The idea is to identify all transitive dependencies of your project and highlight the related vulnerabilities using data pulled from the OSV.dev database.
Google further states that the open source platform supports 16 ecosystems, including all major languages, Linux distributions (Debian and Alpine), Android, the Linux kernel, and OSS-Fuzz.
As a result of this expansion, OSV.dev has gone from 15,000 security alerts a year ago to 38,000 using Linux (27.4%), Debian (23.2%), PyPI (9.5%) and Alpine (7.9%). This is the repository for the above advisories. %), with npm (7.1%) occupying the top 5 slots.
As a next step, the internet giant will build in support for C/C++ flaws by building a “high-quality database” that includes “adding accurate commit-level metadata to CVEs.” said it was working.
OSV-Scanner arrives almost two months after Google launched GUAC (short for Graph for Understanding Artifact Composition) to complement the supply chain level of software artifacts (SLSA or “salsa”) was part of an effort to strengthen the security of the software supply chain.
Last week, Google announced a new “Security PerspectiveIt reports calling on organizations to develop and deploy a common SLSA framework to prevent tampering. improve completenessto protect your packages from potential threats.

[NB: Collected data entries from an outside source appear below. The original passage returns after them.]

(* ===== verification/Rpc.v ===== *)
(** * Remote procedure calls end to end

    One call of rpcc::call over a working connection: the client half of
    RpcClient.v, a delivery of the request, dispatch on the server, a
    delivery of the reply, and the client's decoding. *)

From Stdlib Require Import ZArith Lia.
From stdpp Require Import base list gmap.
From S2P Require Import Prelude Marshall ReplyWindow RpcServer RpcClient.

#[local] Open Scope Z_scope.

(** ** One call with any handler

    The client marshals arguments of type [A] and expects a result of type
    [R]; the handler registered under [proc] is arbitrary. *)
Section call.
Context {W A R : Type} (wa : wire A) (wr : wire R) `{!WireOk wa}.
Context (f : handler W) (proc : Z).

(** The client can make a call to this server instance. *)
Record client_live (c : rpcc) (nonce : Z) : Prop := ClientLive {
  cl_live : c_destroy_wait c = false;
  cl_nonce : is_u32 (c_clt_nonce c) /\ c_clt_nonce c <> 0;
  cl_srv : is_u32 (c_srv_nonce c) /\ (c_srv_nonce c = 0 \/ c_srv_nonce c = nonce);
  cl_xid : 0 < c_xid c < 2 ^ 31;
  cl_window : rep_window_ok (c_xid_rep_window c);
  cl_front : hd 0 (c_xid_rep_window c) < 2 ^ 31
}.

(** It is bound, too. *)
Record client_ready (c : rpcc) (nonce : Z) : Prop := ClientReady {
  cr_bound : c_bind_done c = true;
  cr_live : client_live c nonce
}.

(** The server has the handler registered and has only seen earlier xids
    of this client. *)
Record server_has (s : rpcs W) (clt xid : Z) : Prop := ServerHas {
  sh_proc : s_procs s !! proc = Some f;
  sh_window : exists seen, orderly seen (default [] (s_reply_window s !! clt)) /\
    forall y, y ∈ seen -> y < xid
}.
(** dir_find over well formed slots finds the first one with the name. *)
Lemma dir_find_slots slots name pos fi :
  Forall slot_ok slots -> 0 <= pos -> pos + lenZ (enc slots) < 2 ^ 32 ->
  match find_slot name slots with
  | Some (k, i) =>
      dir_find_lines (slot_lines slots) pos name fi =
        (true, i, Some (pos + lenZ (enc (take k slots)), lenZ (entry_line name i))) /\
      slots !! k = Some (Some (name, i))
  | None => exists fi', dir_find_lines (slot_lines slots) pos name fi = (false, fi', None)
  end.
Proof.
  intros Hs. revert pos fi. induction Hs as [|s slots Hs Hss IH]; intros pos fi Hp Hb; [cbn; eauto|].
  cbn [enc] in Hb. rewrite !lenZ_app in Hb. change (lenZ [nl]) with 1 in Hb.
  assert (Hpos : u32 (pos + lenZ (slot_line s) + 1) = pos + lenZ (slot_line s) + 1)
    by (apply u32_small; unfold is_u32; lia).
  specialize (IH (pos + lenZ (slot_line s) + 1)).
  cbn [slot_lines fmap list_fmap dir_find_lines]. fold (slot_lines slots).
  destruct s as [[n i]|]; cbn [slot_line find_slot] in *.
  - pose proof (entry_line_length n i). destruct (Z.eqb_spec (lenZ (entry_line n i)) 0); [lia|].
    destruct Hs as [Hn Hi]. rewrite ent_read_entry by done. cbn [negb].
    destruct (decide (n = name)) as [->|Hne].
    + split; [|done]. cbn [take enc]. rewrite Hpos.
      replace (pos + lenZ (entry_line name i) + 1 - lenZ (entry_line name i) - 1) with pos by lia.
      rewrite u32_small by (unfold is_u32; lia). do 3 f_equal. cbn. lia.
    + specialize (IH i ltac:(lia) ltac:(lia)). destruct (find_slot name slots) as [[k i']|]; [|done].
      destruct IH as [E Hk]. split; [|done]. rewrite E. do 3 f_equal. cbn [take enc slot_line].
      rewrite !lenZ_app. change (lenZ [nl]) with 1. lia.
  - specialize (IH fi ltac:(cbn; lia) ltac:(cbn in *; lia)). cbn [length] in *. cbn [Z.of_nat Z.eqb].
    destruct (find_slot name slots) as [[k i']|]; [|done].
    destruct IH as [E Hk]. split; [|done]. rewrite E. do 3 f_equal. cbn [take enc slot_line].
    rewrite !lenZ_app. change (lenZ [nl]) with 1. cbn. lia.
Qed.

Lemma dir_find_enc slots name fi :
  Forall slot_ok slots -> lenZ (enc slots) < 2 ^ 32 ->
  match find_slot name slots with
  | Some (k, i) =>
      dir_find (enc slots) name fi =
        (true, i, Some (lenZ (enc (take k slots)), lenZ (entry_line name i))) /\
      slots !! k = Some (Some (name, i))
  | None => exists fi', dir_find (enc slots) name fi = (false, fi', None)
  end.
Proof.
  intros Hs Hb. unfold dir_find. rewrite lines_enc by done.
  pose proof (dir_find_slots slots name 0 fi Hs ltac:(lia) ltac:(lia)) as H.
  destruct (find_slot name slots) as [[k i]|]; exact H.
Qed.

Lemma enc_app s1 s2 : enc (s1 ++ s2) = enc s1 ++ enc s2.
Proof. induction s1 as [|s s1 IH]; cbn; [done|]. by rewrite IH, <- app_assoc. Qed.

(** Appending an entry and erasing a line are slot operations. *)
Lemma enc_snoc slots n i : enc slots ++ entry_line n i ++ [nl] = enc (slots ++ [Some (n, i)]).
Proof. by rewrite enc_app. Qed.

Lemma erase_slot slots k n i :
  slots !! k = Some (Some (n, i)) ->
  string_erase (enc slots) (lenZ (enc (take k slots))) (lenZ (entry_line n i)) = Ret (enc (<[k := None]> slots)).
Proof.
  intros Hk. pose proof (take_drop_middle _ _ _ Hk) as Hs. rewrite <- Hs at 1.
  rewrite insert_take_drop by (by eapply lookup_lt_Some).
  rewrite !enc_app. cbn [enc slot_line app].
  unfold string_erase. rewrite length_app. bcase. rewrite !Nat2Z.id.
  rewrite take_app_length. f_equal. f_equal. rewrite drop_app, drop_ge by lia. cbn [app].
  replace (_ + _ - _)%nat with (length (entry_line n i)) by lia. apply drop_app_length.
Qed.

Lemma find_slot_app name s1 s2 :
  find_slot name s1 = None -> find_slot name (s1 ++ s2) =
    match find_slot name s2 with Some (k, i) => Some (length s1 + k, i)%nat | None => None end.
Proof.
  induction s1 as [|[[n i]|] s1 IH]; cbn [find_slot app length]; intros H.
  - destruct (find_slot name s2) as [[k i]|]; done.
  - destruct (decide (n = name)); [done|]. destruct (find_slot name s1) as [[? ?]|]; [done|].
    rewrite IH by done. by destruct (find_slot name s2) as [[? ?]|].
  - destruct (find_slot name s1) as [[? ?]|]; [done|].
    rewrite IH by done. by destruct (find_slot name s2) as [[? ?]|].
Qed.

(** Names occur once: the invariant dir_add_entry keeps. *)
Definition names (slots : list slot) : list bytes := omap (fun s => fst <$> s) slots.

Lemma find_slot_None name slots : find_slot name slots = None <-> name ∉ names slots.
Proof.
  induction slots as [|[[n i]|] slots IH]; cbn.
  - split; [intros _; apply not_elem_of_nil|done].
  - rewrite not_elem_of_cons. destruct (decide (n = name)) as [->|].
    + split; [done|tauto].
    + destruct (find_slot name slots) as [[? ?]|]; rewrite <- IH; split; naive_solver.
  - rewrite <- IH. destruct (find_slot name slots) as [[? ?]|]; done.
Qed.

Lemma find_slot_insert_None name k slots i :
  find_slot name slots = Some (k, i) -> NoDup (names slots) -> find_slot name (<[k := None]> slots) = None.
Proof.
  revert k. induction slots as [|[[n j]|] slots IH]; intros k; cbn; [done| |].
  - rewrite NoDup_cons. destruct (decide (n = name)) as [->|Hne].
    + intros [= <- <-] [Hn Hd]. cbn. destruct (find_slot name slots) as [[? ?]|] eqn:E; [|done].
      exfalso. apply find_slot_None in Hn. congruence.
    + destruct (find_slot name slots) as [[k' i']|]; [|done]. intros [= <- <-] [Hn Hd]. cbn.
      rewrite decide_False by done. by rewrite IH.
  - destruct (find_slot name slots) as [[k' i']|]; [|done]. intros [= <- <-] Hd. cbn. by rewrite IH.
Qed.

Other recommendations provided by the company include taking additional open source security responsibilities and adopting a more holistic approach to address risks such as those posed by the Log4j vulnerability and the recent SolarWinds incident. will be
“Attacks on the software supply chain typically require strong technical aptitude and a long-term commitment to success,” the company said. “Sophisticated attackers are more likely to have both the intent and the ability to carry out this type of attack.”
“Most organizations are vulnerable to software supply chain attacks. Attackers take the time to target third-party providers that have trusted connections to customer networks. , deep into the network of the ultimate target.”